Gadis itu terus mengoceh, bicara pada sebingkai foto yang tidak akan pernah menjawab pertanyaannya, tidak akan pernah menanggapi ceritanya. Namun di tengah obrolannya dengan bingkai bisu itu, pintu ruang kerjanya di ketuk dari luar. Lisa menutup mulutnya saat mendengar pintu itu diketuk. Ia perbaiki posisi duduknya, menatap pada pintu yang perlahan terbuka dan melihat Minho berdiri di sana. Pria itu datang dengan sekantong belanjaan dari minimarket, perlahan melangkah masuk meski direktur di galeri itu belum memberinya izin.

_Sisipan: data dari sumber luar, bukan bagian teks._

(** * Enola: a shallow embedding of the neutral-atom compiler

    The development follows the Python sources of the repository:
    - [enola/router/router_mis.py]  (motion compatibility, independent sets,
      per-layer routing),
    - [enola/router/codegen.py]     (Col/Row/Qubit records and the Init, Move,
      Activate, Deactivate, Rydberg instructions, the program builder),
    - [enola/router/router.py]      (the per-layer driver),
    - [enola/scheduler/gate_scheduler.py] (edge-colouring scheduler),
      [enola/scheduler/graph.py] (its coloured graph),
    - [enola/placer/placer.py], [enola/placer/placer_parital_mapping.py]
      (simulated-annealing placers),
    - [enola/enola.py] (program set-up, the as-soon-as-possible schedule, the
      trivial layout and the verifiers).

    Python integers are unbounded and are modelled by [Z] (coordinates,
    payload entries) or [nat] (qubit indices, list positions).  Python
    exceptions are modelled by the result type [res]. *)

From Stdlib Require Import ZArith Lia Permutation.
From stdpp Require Import base list numbers gmap.

(** ** Exceptions and the result monad *)

Inductive exn : Type :=
| ValueError
| IndexError
| KeyError
| AttributeError
| AssertionError
| ZeroDivisionError.

(** [OutOfFuel] is not a Python outcome: it marks that the bound given to the
    model of a [while] loop was exhausted before the loop ended. *)
Inductive res (A : Type) : Type :=
| Ok (a : A)
| Raise (e : exn)
| OutOfFuel.
Arguments Ok {A} a.
Arguments Raise {A} e.
Arguments OutOfFuel {A}.

#[global] Instance res_ret : MRet res := fun A a => Ok a.
#[global] Instance res_bind : MBind res := fun A B f m =>
  match m with
  | Ok a => f a
  | Raise e => Raise e
  | OutOfFuel => OutOfFuel
  end.
#[global] Instance res_fmap : FMap res := fun A B f m =>
  match m with
  | Ok a => Ok (f a)
  | Raise e => Raise e
  | OutOfFuel => OutOfFuel
  end.

(** A [for] loop whose body may raise. *)
Fixpoint foldM {A S : Type} (f : S -> A -> res S) (l : list A) (s : S) : res S :=
  match l with
  | [] => Ok s
  | x :: l' => s' ← f s x; foldM f l' s'
  end.

(** [l[i]] for a non-negative index held in a [nat]. *)
Definition get {A : Type} (l : list A) (i : nat) : res A :=
  match l !! i with
  | Some a => Ok a
  | None => Raise IndexError
  end.

(** Python's index normalisation: [l[i]] with [-len(l) <= i < 0] counts from
    the end; anything else out of range raises [IndexError]. *)
Definition py_norm (len : nat) (i : Z) : option nat :=
  if (0 <=? i)%Z then
    (if (i <? Z.of_nat len)%Z then Some (Z.to_nat i) else None)
  else
    (if (- Z.of_nat len <=? i)%Z then Some (Z.to_nat (Z.of_nat len + i)) else None).

Definition py_get {A : Type} (l : list A) (i : Z) : res A :=
  match py_norm (length l) i with
  | Some k => get l k
  | None => Raise IndexError
  end.

(** [range(a, b)] over Python integers. *)
Definition zrange (a b : Z) : list Z :=
  map (fun k => (a + Z.of_nat k)%Z) (seq 0 (Z.to_nat (b - a))).

Lemma foldM_app {A S : Type} (f : S -> A -> res S) (l1 l2 : list A) (s : S) :
  foldM f (l1 ++ l2) s = (s' ← foldM f l1 s; foldM f l2 s').
Proof.
  revert s. induction l1 as [|x l1 IH]; intros s; simpl.
  - reflexivity.
  - destruct (f s x) as [s'| |]; simpl; auto.
Qed.

(** Peel the first call off a monadic hypothesis [H : (x ← m; k) = Ok r]. *)
Ltac bind_ok H :=
  match type of H with
  | mbind _ ?m = Ok _ =>
      let E := fresh "E" in
      destruct m eqn:E; cbn [mbind res_bind] in H; [|discriminate H|discriminate H]
  | fmap _ ?m = Ok _ =>
      let E := fresh "E" in
      destruct m eqn:E; cbn [fmap res_fmap] in H; [|discriminate H|discriminate H]
  end.

Lemma get_ok {A : Type} (l : list A) (i : nat) (a : A) :
  get l i = Ok a -> l !! i = Some a.
Proof. unfold get. destruct (l !! i); intros H; inversion H; reflexivity. Qed.

Lemma foldM_inv {A S : Type} (P : S -> Prop) (f : S -> A -> res S) (l : list A) (s s' : S) :
  (forall s x s', P s -> f s x = Ok s' -> P s') ->
  P s -> foldM f l s = Ok s' -> P s'.
Proof.
  intros Hstep. revert s. induction l as [|x l IH]; intros s Hs H; simpl in H.
  - inversion H; subst; exact Hs.
  - bind_ok H. eapply IH; [|exact H]. eapply Hstep; eauto.
Qed.

(** [map] and list lookup. *)
Lemma lookup_map {A B : Type} (f : A -> B) (l : list A) (i : nat) :
  map f l !! i = f <$> l !! i.
Proof.
  revert i. induction l as [|x l IH]; intros [|i]; try reflexivity. apply IH.
Qed.

(** A result that is not the exhaustion of the loop bound. *)
Definition returns {A : Type} (r : res A) : Prop := r <> OutOfFuel.

Lemma returns_Ok {A : Type} (a : A) : returns (Ok a).
Proof. discriminate. Qed.

Lemma returns_Raise {A : Type} (e : exn) : returns (@Raise A e).
Proof. discriminate. Qed.

Lemma returns_bind {A B : Type} (m : res A) (f : A -> res B) :
  returns m -> (forall a, m = Ok a -> returns (f a)) -> returns (m ≫= f).
Proof.
  intros Hm Hf. destruct m as [a| |]; cbn [mbind res_bind].
  - apply Hf. reflexivity.
  - discriminate.
  - exfalso. apply Hm. reflexivity.
Qed.

Lemma returns_fmap {A B : Type} (m : res A) (f : A -> B) :
  returns m -> returns (f <$> m).
Proof.
  intros Hm. destruct m; cbn [fmap res_fmap]; try discriminate.
  exfalso. apply Hm. reflexivity.
Qed.

Lemma returns_foldM {A S : Type} (f : S -> A -> res S) (l : list A) (s : S) :
  (forall s x, returns (f s x)) -> returns (foldM f l s).
Proof.
  intros Hf. revert s. induction l as [|x l IH]; intros s; simpl.
  - discriminate.
  - apply returns_bind; auto.
Qed.

Lemma returns_get {A : Type} (l : list A) (i : nat) : returns (get l i).
Proof. unfold get. destruct (l !! i); discriminate. Qed.

Lemma returns_py_get {A : Type} (l : list A) (i : Z) : returns (py_get l i).
Proof. unfold py_get. destruct (py_norm _ _); [apply returns_get|discriminate]. Qed.

Lemma py_norm_lt (len : nat) (i : Z) (k : nat) :
  py_norm len i = Some k -> k < len.
Proof.
  unfold py_norm. intros H.
  destruct (Z.leb_spec 0 i).
  - destruct (Z.ltb_spec i (Z.of_nat len)); inversion H; lia.
  - destruct (Z.leb_spec (- Z.of_nat len) i); inversion H; lia.
Qed.

Lemma py_norm_nonneg (len : nat) (i : Z) :
  (0 <= i < Z.of_nat len)%Z -> py_norm len i = Some (Z.to_nat i).
Proof.
  intros [H1 H2]. unfold py_norm.
  destruct (Z.leb_spec 0 i); [|lia].
  destruct (Z.ltb_spec i (Z.of_nat len)); [reflexivity|lia].
Qed.

(** A list comprehension whose element expression may raise. *)
Fixpoint mapM {A B : Type} (f : A -> res B) (l : list A) : res (list B) :=
  match l with
  | [] => Ok []
  | x :: l' => y ← f x; ys ← mapM f l'; Ok (y :: ys)
  end.

(** [l[-k]] for [k >= 1]: the position counted from the end. *)
Definition from_end {A : Type} (l : list A) (k : nat) : res nat :=
  if k <=? length l then Ok (length l - k) else Raise IndexError.

(** [l.index(x)]: the first position of [x], [ValueError] when absent. *)
Fixpoint list_index `{EqDecision A} (x : A) (l : list A) : res nat :=
  match l with
  | [] => Raise ValueError
  | y :: l' => if decide (x = y) then Ok 0 else S <$> list_index x l'
  end.

(** ** Data exchanged between the stages *)

(** A site [(x, y)] of the chip and a qubit mapping [qubit_mapping[q]]. *)
Abbreviation site := (Z * Z)%type (only parsing).
Abbreviation mapping := (list (Z * Z)) (only parsing).

(** A two-qubit gate [(q0, q1)]. *)
Abbreviation gate := (nat * nat)%type (only parsing).

(** The per-qubit dictionary [{"id", "a", "x", "y", "c", "r"}] of a routed
    sub-layer and the dictionary [{"id", "q0", "q1"}] of a fired gate. *)
Record qubit_rec : Type := mk_qubit_rec
  { q_id : nat; q_a : Z; q_x : Z; q_y : Z; q_c : Z; q_r : Z }.
Record gate_rec : Type := mk_gate_rec
  { g_id : nat; g_q0 : nat; g_q1 : nat }.
Record layer : Type := mk_layer
  { l_qubits : list qubit_rec; l_gates : list gate_rec }.

(** * Router: [enola/router/router_mis.py] *)

Module Router.

(** A motion [(a[0], a[1], a[2], a[3])]: start and end coordinate along one
    axis, then start and end along the other. *)
Abbreviation motion := (Z * Z * Z * Z)%type (only parsing).

Definition compatible_2D (a b : motion) : bool :=
  let '(a0, a1, a2, a3) := a in
  let '(b0, b1, b2, b3) := b in
  if (a0 =? b0)%Z && negb (a1 =? b1)%Z then false
  else if (a1 =? b1)%Z && negb (a0 =? b0)%Z then false
  else if (a0 <? b0)%Z && (a1 >=? b1)%Z then false
  else if (a0 >? b0)%Z && (a1 <=? b1)%Z then false
  else if (a2 =? b2)%Z && negb (a3 =? b3)%Z then false
  else if (a3 =? b3)%Z && negb (a2 =? b2)%Z then false
  else if (a2 <? b2)%Z && (a3 >=? b3)%Z then false
  else if (a2 >? b2)%Z && (a3 <=? b3)%Z then false
  else true.

(** The incompatibility edge list of [route_qubit_mis]:
    [for i in range(len(vectors)): for j in range(i+1, len(vectors)):
       if not compatible_2D(vectors[i], vectors[j]): violations.append((i, j))] *)
Definition build_violations (vectors : list motion) : list (nat * nat) :=
  flat_map
    (fun i =>
       flat_map
         (fun j =>
            if compatible_2D (vectors !!! i) (vectors !!! j) then [] else [(i, j)])
         (seq (i + 1) (length vectors - (i + 1))))
    (seq 0 (length vectors)).

(** [node_neighbors[edge[0]].append(edge[1]);
     node_neighbors[edge[1]].append(edge[0])]; the dictionary has the keys
    [0..n-1], a missing key raises [KeyError]. *)
Definition add_neighbors (node_neighbors : list (list nat)) (edge : nat * nat)
  : res (list (list nat)) :=
  match node_neighbors !! fst edge with
  | None => Raise KeyError
  | Some l0 =>
      let nn1 := <[fst edge := l0 ++ [snd edge]]> node_neighbors in
      match nn1 !! snd edge with
      | None => Raise KeyError
      | Some l1 => Ok (<[snd edge := l1 ++ [fst edge]]> nn1)
      end
  end.

(** One iteration of the greedy loop over [i in range(n)]. *)
Definition mis_visit (node_neighbors : list (list nat))
    (st : list bool * list nat) (i : nat) : list bool * list nat :=
  let is_node_conflict : list bool := fst st in
  let result : list nat := snd st in
  if (is_node_conflict !!! i : bool) then st
  else (foldl (fun c j => <[j := true]> c) is_node_conflict (node_neighbors !!! i),
        result ++ [i]).

Definition maximalis_solve_sort (n : nat) (edges : list (nat * nat)) : res (list nat) :=
  node_neighbors ← foldM add_neighbors edges (replicate n []);
  Ok (snd (foldl (mis_visit node_neighbors) (replicate n false, []) (seq 0 n))).


(** The candidate motions of the first routing phase.  For each gate two
    entries: [vectors[i] = (q0_col, q1_col, q0_row, q1_row)] and
    [vectors[i+1] = (q1_col, q0_col, q1_row, q0_row)], where
    [(q0_row, q0_col) = qubit_mapping[edge[0]]]. *)
Definition vector_threshold : nat := 1000.

Definition fill_vectors (qubit_mapping : mapping) (st : list motion * nat) (edge : gate)
  : res (list motion * nat) :=
  let vectors := fst st in
  let i := snd st in
  s0 ← get qubit_mapping (fst edge);
  s1 ← get qubit_mapping (snd edge);
  let '(q0_row, q0_col) := s0 in
  let '(q1_row, q1_col) := s1 in
  Ok (<[i + 1 := (q1_col, q0_col, q1_row, q0_row)]>
        (<[i := (q0_col, q1_col, q0_row, q1_row)]> vectors),
      i + 2).

Definition build_vectors (use_window : bool) (qubit_mapping : mapping)
    (remain_graph : list gate) : res (list motion) :=
  if use_window then
    let vector_length := Nat.min vector_threshold (2 * length remain_graph) in
    fst <$> foldM (fun st edge =>
                     if snd st + 1 <? vector_length
                     then fill_vectors qubit_mapping st edge
                     else Ok st)
                  remain_graph
                  (replicate vector_length (0, 0, 0, 0)%Z, 0)
  else
    fst <$> foldM (fill_vectors qubit_mapping) remain_graph
                  (replicate (2 * length remain_graph) (0, 0, 0, 0)%Z, 0).

(** ** Routing one scheduled layer: [route_qubit_mis] *)

(** [routing_strategy]: the strings ["mis"], ["maximalis"]; every other string
    (the default is ["maximalis_sorted"]) takes the [else] branches. *)
Inductive strategy : Type := Mis | Maximalis | MaximalisSorted.

(** [math.dist] is only used as a sorting key; the squared Euclidean distance
    orders integer sites the same way. *)
Definition dist2 (p q : site) : Z :=
  ((fst p - fst q) ^ 2 + (snd p - snd q) ^ 2)%Z.

(** [sorted(l, key=..., reverse=True)]: descending and stable. *)
Fixpoint insert_desc {A : Type} (k : Z) (x : A) (l : list (Z * A)) : list (Z * A) :=
  match l with
  | [] => [(k, x)]
  | (k', y) :: l' =>
      if (k <? k')%Z then (k', y) :: insert_desc k x l' else (k, x) :: (k', y) :: l'
  end.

"Aku bertemu dengan kekasihmu di pertunjukan tadi. Dia datang dengan teman-temannya tapi kau tidak ada di sana," kata Minho, yang akhirnya duduk di sofa sedang adiknya masih menatap kesal padanya. "Dia bilang kau sibuk malam ini. Pekerjaanmu belum selesai?" tanyanya karena diabaikan. "Kau tidak kelihatan sibuk. Kau tidak bertengkar dengan Jennie kan? Kekanakan sekali kalau kau tidak datang ke pertunjukannya hanya karena kalian bertengkar," komentar pria itu yang akhirnya menarik perhatian adiknya.

"Apa yang oppa inginkan dariku?" ketus Lisa kemudian. Akhirnya menanggapi.

"Tidak bisakah kita berbaikan sekarang? Sudah lebih dari lima tahun kita begini. Kau tidak lelah?"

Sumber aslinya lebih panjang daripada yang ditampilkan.